• **TRY IT**: Within the data that follows, set down exactly the lines from the one containing "by apply Hm." through the one containing "El; set_solver]). split;", both ends included.

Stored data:
------
(* ===== verification/HeapLists.v ===== *)
(** * HeapLists: where every slab is linked

    A slab of a heap is in the global free stack, in the unsized stack of a
    thread, in a sized stack of a thread, or in no stack. [LI] says that a
    ghost assignment of slabs to places describes the stacks found in memory;
    the lemmas below are the moves the heap operations make. *)

From Stdlib Require Import ZArith Lia.
From stdpp Require Import base numbers option gmap fin_maps functions list.
From S2P Require Import Prelude Bitset Size Data Cas Slab Heap.
Local Open Scope Z_scope.

Inductive place :=
| PGlobal
| PUn (t : Z)
| PSz (t c : Z)
| PDet.

#[export] Instance place_eq_dec : EqDecision place.
Proof. solve_decision. Defined.

Section lists.
Context `{B : Bracket}.
Implicit Types (m : HeapMem) (lst : place -> list Z) (pl : Z -> option place).

(** The head pointer of the stack at a place. *)
Definition hd_of m (p : place) : option Z :=
  match p with
  | PGlobal => d_inner (shared_free m)
  | PUn t => head (stk m t Unsized)
  | PSz t c => head (stk m t (Sized c))
  | PDet => None
  end.

Record LI lst pl m : Prop := {
  li_chain : forall p, p <> PDet -> chain m (hd_of m p) (lst p);
  li_nodup : forall p, p <> PDet -> NoDup (lst p);
  li_mem : forall p i, p <> PDet -> i ∈ lst p <-> pl i = Some p;
}.

Lemma li_head lst pl m p i :
  LI lst pl m -> p <> PDet -> hd_of m p = Some i -> exists l, lst p = i :: l.
Proof.
  intros HL Hp Hh. pose proof (li_chain _ _ _ HL p Hp) as Hc. rewrite Hh in Hc.
  destruct (lst p) as [|j l]; [done|]. destruct Hc as [[= ->] _]. eauto.
Qed.

Lemma li_empty lst pl m p : LI lst pl m -> p <> PDet -> hd_of m p = None -> lst p = [].
Proof.
  intros HL Hp Hh. pose proof (li_chain _ _ _ HL p Hp) as Hc. rewrite Hh in Hc.
  destruct (lst p); [done|]. by destruct Hc.
Qed.

Lemma li_frame lst pl m m' :
  LI lst pl m -> (forall p, hd_of m' p = hd_of m p) ->
  (forall j, next (loc m' j) = next (loc m j)) -> LI lst pl m'.
Proof.
  intros [Hc Hn Hm] Hh Hx. split; [|done|done]. intros p Hp. rewrite Hh.
  eapply chain_frame; [by apply Hc|done].
Qed.

(** The head of a stack is unlinked and is in no stack afterwards. *)
Lemma li_pop lst pl m m' p i l :
  LI lst pl m -> p <> PDet -> lst p = i :: l ->
  (forall q, q <> p -> hd_of m' q = hd_of m q) -> hd_of m' p = next (loc m i) ->
  (forall j, j <> i -> next (loc m' j) = next (loc m j)) ->
  LI (<[p := l]> lst) (<[i := Some PDet]> pl) m'.
Proof.
  intros HL Hp El Hh Hhp Hx. destruct HL as [Hc Hn Hm].
  assert (i ∉ l /\ NoDup l) as [Hil Hnl] by (specialize (Hn p Hp); rewrite El in Hn; by apply NoDup_cons in Hn).
  assert (forall q, q <> PDet -> q <> p -> i ∉ lst q) as Hiq.
  { intros q Hq Hqp Hin. apply Hm in Hin; [|done].
    assert (pl i = Some p) by (apply Hm; [done|rewrite El; set_solver]). congruence. }
  split.
  - intros q Hq. destruct (decide (q = p)) as [->|Hqp].
    + rewrite fn_lookup_insert, Hhp. specialize (Hc p Hp). rewrite El in Hc.
      eapply chain_frame; [apply Hc|]. intros j Hj. apply Hx. set_solver.
    + rewrite fn_lookup_insert_ne, Hh by done. eapply chain_frame; [by apply Hc|].
      intros j Hj. apply Hx. intros ->. by eapply Hiq.
  - intros q Hq. destruct (decide (q = p)) as [->|Hqp];
      [by rewrite fn_lookup_insert|rewrite fn_lookup_insert_ne by done; by apply Hn].
  - intros q j Hq. destruct (decide (j = i)) as [->|Hji].
    + rewrite fn_lookup_insert. split; [|congruence]. intros Hin. exfalso.
      destruct (decide (q = p)) as [->|Hqp];
        [by rewrite fn_lookup_insert in Hin|rewrite fn_lookup_insert_ne in Hin by done; by eapply Hiq].
    + rewrite (fn_lookup_insert_ne pl) by done. rewrite <- Hm by done.
      destruct (decide (q = p)) as [->|Hqp]; [|by rewrite fn_lookup_insert_ne].
      rewrite fn_lookup_insert, El. set_solver.
Qed.

(** A slab in no stack is pushed. *)
Lemma li_push lst pl m m' p i :
  LI lst pl m -> p <> PDet -> (forall q, q <> PDet -> pl i <> Some q) ->
  (forall q, q <> p -> hd_of m' q = hd_of m q) -> hd_of m' p = Some i ->
  next (loc m' i) = hd_of m p ->
  (forall j, j <> i -> next (loc m' j) = next (loc m j)) ->
  LI (<[p := i :: lst p]> lst) (<[i := Some p]> pl) m'.
Proof.
  intros HL Hp Hi Hh Hhp Hni Hx. destruct HL as [Hc Hn Hm].
  assert (forall q, q <> PDet -> i ∉ lst q) as Hiq by (intros q Hq Hin; apply Hm in Hin; [by eapply Hi|done]).
  assert (forall q, q <> PDet -> chain m' (hd_of m q) (lst q)) as Hc'.
  { intros q Hq. eapply chain_frame; [by apply Hc|]. intros j Hj. apply Hx. intros ->. by eapply Hiq. }
  split.
  - intros q Hq. destruct (decide (q = p)) as [->|Hqp].
    + rewrite fn_lookup_insert. simpl. split; [done|]. rewrite Hni. by apply Hc'.
    + rewrite fn_lookup_insert_ne, Hh by done. by apply Hc'.
  - intros q Hq. destruct (decide (q = p)) as [->|Hqp]; [|rewrite fn_lookup_insert_ne by done; by apply Hn].
    rewrite fn_lookup_insert. apply NoDup_cons. auto.
  - intros q j Hq. destruct (decide (q = p)) as [->|Hqp].
    + rewrite fn_lookup_insert, elem_of_cons. destruct (decide (j = i)) as [->|Hji].
      * rewrite fn_lookup_insert. naive_solver.
      * rewrite fn_lookup_insert_ne, <- Hm by done. naive_solver.
    + rewrite fn_lookup_insert_ne by done. destruct (decide (j = i)) as [->|Hji].
      * rewrite fn_lookup_insert. split; [intros Hin; by eapply Hiq in Hin|congruence].
      * rewrite fn_lookup_insert_ne by done. by apply Hm.
Qed.

(** A chain read at a split point. *)
Lemma chain_middle m h l1 i l2 :
  chain m h (l1 ++ i :: l2) -> chain m (Some i) (i :: l2).
Proof.
  revert h. induction l1 as [|j l1 IH]; intros h; simpl; [by intros [-> ?]|].
  intros [_ Hc]. by eapply IH.
Qed.

(** Skipping [i], whose predecessor is [j]. *)
Lemma chain_skip m m' h l1 j i l2 :
  chain m h (l1 ++ j :: i :: l2) -> NoDup (l1 ++ j :: i :: l2) ->
  next (loc m' j) = next (loc m i) ->
  (forall k, k <> i -> k <> j -> next (loc m' k) = next (loc m k)) ->
  chain m' h (l1 ++ j :: l2).
Proof.
  revert h. induction l1 as [|a l1 IH]; intros h Hc Hnd Hj Hx; simpl in *.
  - destruct Hc as (-> & _ & Hc). split; [done|]. rewrite Hj.
    eapply chain_frame; [exact Hc|]. intros k Hk. rewrite !NoDup_cons in Hnd.
    apply Hx; set_solver.
  - destruct Hc as [-> Hc]. apply NoDup_cons in Hnd as [Ha Hnd]. split; [done|].
    rewrite Hx by set_solver. by apply IH.
Qed.

(** An inner slab of a stack is unlinked. *)
Lemma li_remove lst pl m m' p i j l1 l2 :
  LI lst pl m -> p <> PDet -> lst p = l1 ++ j :: i :: l2 ->
  (forall q, hd_of m' q = hd_of m q) ->
  next (loc m' j) = next (loc m i) ->
  (forall k, k <> i -> k <> j -> next (loc m' k) = next (loc m k)) ->
  LI (<[p := l1 ++ j :: l2]> lst) (<[i := Some PDet]> pl) m'.
Proof.
  intros HL Hp El Hh Hj Hx. destruct HL as [Hc Hn Hm].
  pose proof (Hn p Hp) as Hnd. rewrite El in Hnd.
  assert (forall q, q <> PDet -> q <> p -> i ∉ lst q /\ j ∉ lst q) as Hiq.
  { intros q Hq Hqp. rewrite !Hm by done.
    assert (pl i = Some p) by (apply Hm; [done|rewrite El; set_solver]).
    assert (pl j = Some p) by (apply Hm; [done|rewrite El; set_solver]). split; congruence. }
  assert (NoDup (l1 ++ j :: l2) /\ i ∉ l1 ++ j :: l2) as [Hnd' Hi'].
  { apply NoDup_app in Hnd as (Hn1 & Hd & Hn2). rewrite !NoDup_cons in Hn2. rewrite NoDup_app, NoDup_cons.
    set_solver. }
  split.
  - intros q Hq. rewrite Hh. destruct (decide (q = p)) as [->|Hqp].
    + rewrite fn_lookup_insert. eapply chain_skip; [|exact Hnd|exact Hj|exact Hx]. rewrite <- El. by apply Hc.
    + rewrite fn_lookup_insert_ne by done. eapply chain_frame; [by apply Hc|].
      intros k Hk. destruct (Hiq q Hq Hqp). apply Hx; by intros ->.
  - intros q Hq. destruct (decide (q = p)) as [->|Hqp];
      [by rewrite fn_lookup_insert|rewrite fn_lookup_insert_ne by done; by apply Hn].
  - intros q k Hq. destruct (decide (k = i)) as [->|Hki].
    + rewrite fn_lookup_insert. split; [|congruence]. intros Hin. exfalso.
      destruct (decide (q = p)) as [->|Hqp];
        [by rewrite fn_lookup_insert in Hin|rewrite fn_lookup_insert_ne in Hin by done; by destruct (Hiq q Hq Hqp)].
    + rewrite (fn_lookup_insert_ne pl) by done. rewrite <- Hm by done.
      destruct (decide (q = p)) as [->|Hqp]; [|by rewrite fn_lookup_insert_ne].
      rewrite fn_lookup_insert, El. set_solver.
Qed.

Lemma last_default (j : Z) l d d' : List.last (j :: l) d = List.last (j :: l) d'.
Proof. revert j. induction l as [|a l IH]; intros j; [done|]. apply (IH a). Qed.

Lemma last_in (i : Z) l d : List.last (i :: l) d ∈ i :: l.
Proof.
  apply list_elem_of_In. rewrite (app_removelast_last (l := i :: l) d) at 2 by done.
  apply in_or_app. right. by left.
Qed.

(** The chain after a non-empty prefix starts at its last slab's successor. *)
Lemma chain_suffix m h i l1 l2 :
  chain m h ((i :: l1) ++ l2) -> chain m (next (loc m (List.last (i :: l1) i))) l2.
Proof.
  revert h i. induction l1 as [|j l1 IH]; intros h i [-> Hc]; [done|].
  specialize (IH _ j Hc). change (List.last (i :: j :: l1) i) with (List.last (j :: l1) i).
  by rewrite (last_default j l1 i j).
Qed.

(** A non-empty prefix is relinked in front of another chain. *)
Lemma chain_relink m m' h i l1 l2 h' k :
  chain m h ((i :: l1) ++ l2) -> NoDup (i :: l1) ->
  next (loc m' (List.last (i :: l1) i)) = h' -> chain m' h' k ->
  (forall j, j <> List.last (i :: l1) i -> next (loc m' j) = next (loc m j)) ->
  chain m' h ((i :: l1) ++ k).
Proof.
  revert h i. induction l1 as [|j l1 IH]; intros h i [-> Hc] Hnd Hn Hk Hx.
  - simpl in *. split; [done|]. by rewrite Hn.
  - change (List.last (i :: j :: l1) i) with (List.last (j :: l1) i) in *.
    rewrite (last_default j l1 i j) in Hn, Hx. apply NoDup_cons in Hnd as [Hi Hnd]. split; [done|].
    rewrite Hx; [by apply (IH _ j)|]. intros ->. apply Hi, last_in.
Qed.

(** A prefix of one stack moves, as a block, on top of another. *)
Lemma li_splice lst pl m m' p q i l1 l2 :
  LI lst pl m -> p <> PDet -> q <> PDet -> p <> q -> lst p = (i :: l1) ++ l2 ->
  (forall r, r <> p -> r <> q -> hd_of m' r = hd_of m r) ->
  hd_of m' p = next (loc m (List.last (i :: l1) i)) -> hd_of m' q = Some i ->
  next (loc m' (List.last (i :: l1) i)) = hd_of m q ->
  (forall j, j <> List.last (i :: l1) i -> next (loc m' j) = next (loc m j)) ->
  LI (<[q := (i :: l1) ++ lst q]> (<[p := l2]> lst))
     (fun j => if decide (j ∈ i :: l1) then Some q else pl j) m'.
Proof.
  intros HL Hp Hq Hpq El Hh Hhp Hhq Hn Hx. destruct HL as [Hc Hnd Hm].
  assert (List.last (i :: l1) i ∈ i :: l1) as Hlast by apply last_in.
  pose proof (Hnd p Hp) as Hndp. rewrite El in Hndp.
  apply NoDup_app in Hndp as (Hn1 & Hd12 & Hn2).
  assert (forall r, r <> PDet -> r <> p -> forall j, j ∈ i :: l1 -> j ∉ lst r) as Hother.
  { intros r Hr Hrp j Hj Hin. apply Hm in Hin; [|done].
    assert (pl j = Some p) by (apply Hm; [done|rewrite El; set_solver]). congruence. }
  assert (forall r, r <> PDet -> r <> p -> chain m' (hd_of m r) (lst r)) as Hcr.
  { intros r Hr Hrp. eapply chain_frame; [by apply Hc|]. intros j Hj. apply Hx. intros ->.
    by eapply (Hother r). }
  specialize (Hc p Hp) as Hcp. rewrite El in Hcp.
  split.
  - intros r Hr. destruct (decide (r = q)) as [->|Hrq].
    + rewrite fn_lookup_insert, Hhq. eapply chain_relink; [|exact Hn1|exact Hn|by apply Hcr|exact Hx].
      assert (hd_of m p = Some i) as <- by (by destruct Hcp). exact Hcp.
    + rewrite fn_lookup_insert_ne by done. destruct (decide (r = p)) as [->|Hrp].
      * rewrite fn_lookup_insert, Hhp. eapply chain_frame; [by eapply chain_suffix|].
        intros j Hj. apply Hx. intros ->. by eapply Hd12.
      * rewrite fn_lookup_insert_ne, Hh by done. by apply Hcr.
  - intros r Hr. destruct (decide (r = q)) as [->|Hrq].
    + rewrite fn_lookup_insert. apply NoDup_app. split_and!; [done| |by apply Hnd]. by apply Hother.
    + rewrite fn_lookup_insert_ne by done. destruct (decide (r = p)) as [->|Hrp];
        [by rewrite fn_lookup_insert|rewrite fn_lookup_insert_ne by done; by apply Hnd].
  - intros r j Hr. destruct (decide (r = q)) as [->|Hrq].
    + rewrite fn_lookup_insert, elem_of_app, Hm by done. case_decide; naive_solver.
    + rewrite fn_lookup_insert_ne by done. destruct (decide (r = p)) as [->|Hrp].
      * rewrite fn_lookup_insert. case_decide as Hj; [split; [intros Hj2; by apply Hd12 in Hj|congruence]|].
        rewrite <- Hm, El, elem_of_app by done. naive_solver.
      * rewrite fn_lookup_insert_ne by done. case_decide as Hj; [|by apply Hm].
        split; [intros Hin; by eapply (Hother r) in Hin|congruence].
Qed.

(** Slabs that were never linked become the contents of an empty stack. *)
Lemma li_fresh lst pl m m' p l :
  LI lst pl m -> p <> PDet -> lst p = [] -> NoDup l -> (forall j, j ∈ l -> pl j = None) ->
  (forall r, r <> p -> hd_of m' r = hd_of m r) -> chain m' (hd_of m' p) l ->
  (forall j, j ∉ l -> next (loc m' j) = next (loc m j)) ->
  LI (<[p := l]> lst) (fun j => if decide (j ∈ l) then Some p else pl j) m'.
Proof.
  intros HL Hp El Hl Hfresh Hh Hc' Hx. destruct HL as [Hc Hnd Hm].
  assert (forall r j, r <> PDet -> j ∈ l -> j ∉ lst r) as Hother.
  { intros r j Hr Hj Hin. apply Hm in Hin; [|done]. rewrite (Hfresh j Hj) in Hin. done. }
  split.
  - intros r Hr. destruct (decide (r = p)) as [->|Hrp]; [by rewrite fn_lookup_insert|].
    rewrite fn_lookup_insert_ne, Hh by done. eapply chain_frame; [by apply Hc|].
    intros j Hj. apply Hx. intros Hjl. by eapply (Hother r).
  - intros r Hr. destruct (decide (r = p)) as [->|Hrp];
      [by rewrite fn_lookup_insert|rewrite fn_lookup_insert_ne by done; by apply Hnd].
  - intros r j Hr. destruct (decide (r = p)) as [->|Hrp].
    + rewrite fn_lookup_insert. case_decide; [naive_solver|]. rewrite <- Hm, El by done. set_solver.
    + rewrite fn_lookup_insert_ne by done. case_decide as Hj; [|by apply Hm].
      split; [intros Hin; by eapply (Hother r) in Hin|congruence].
Qed.
End lists.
------
• **YOUR RESPONSE**:
      * rewrite fn_lookup_insert_ne by done. by apply Hm.
Qed.

(** A chain read at a split point. *)
Lemma chain_middle m h l1 i l2 :
  chain m h (l1 ++ i :: l2) -> chain m (Some i) (i :: l2).
Proof.
  revert h. induction l1 as [|j l1 IH]; intros h; simpl; [by intros [-> ?]|].
  intros [_ Hc]. by eapply IH.
Qed.

(** Skipping [i], whose predecessor is [j]. *)
Lemma chain_skip m m' h l1 j i l2 :
  chain m h (l1 ++ j :: i :: l2) -> NoDup (l1 ++ j :: i :: l2) ->
  next (loc m' j) = next (loc m i) ->
  (forall k, k <> i -> k <> j -> next (loc m' k) = next (loc m k)) ->
  chain m' h (l1 ++ j :: l2).
Proof.
  revert h. induction l1 as [|a l1 IH]; intros h Hc Hnd Hj Hx; simpl in *.
  - destruct Hc as (-> & _ & Hc). split; [done|]. rewrite Hj.
    eapply chain_frame; [exact Hc|]. intros k Hk. rewrite !NoDup_cons in Hnd.
    apply Hx; set_solver.
  - destruct Hc as [-> Hc]. apply NoDup_cons in Hnd as [Ha Hnd]. split; [done|].
    rewrite Hx by set_solver. by apply IH.
Qed.

(** An inner slab of a stack is unlinked. *)
Lemma li_remove lst pl m m' p i j l1 l2 :
  LI lst pl m -> p <> PDet -> lst p = l1 ++ j :: i :: l2 ->
  (forall q, hd_of m' q = hd_of m q) ->
  next (loc m' j) = next (loc m i) ->
  (forall k, k <> i -> k <> j -> next (loc m' k) = next (loc m k)) ->
  LI (<[p := l1 ++ j :: l2]> lst) (<[i := Some PDet]> pl) m'.
Proof.
  intros HL Hp El Hh Hj Hx. destruct HL as [Hc Hn Hm].
  pose proof (Hn p Hp) as Hnd. rewrite El in Hnd.
  assert (forall q, q <> PDet -> q <> p -> i ∉ lst q /\ j ∉ lst q) as Hiq.
  { intros q Hq Hqp. rewrite !Hm by done.
    assert (pl i = Some p) by (apply Hm; [done|rewrite El; set_solver]).
    assert (pl j = Some p) by (apply Hm; [done|rewrite El; set_solver]). split; congruence. }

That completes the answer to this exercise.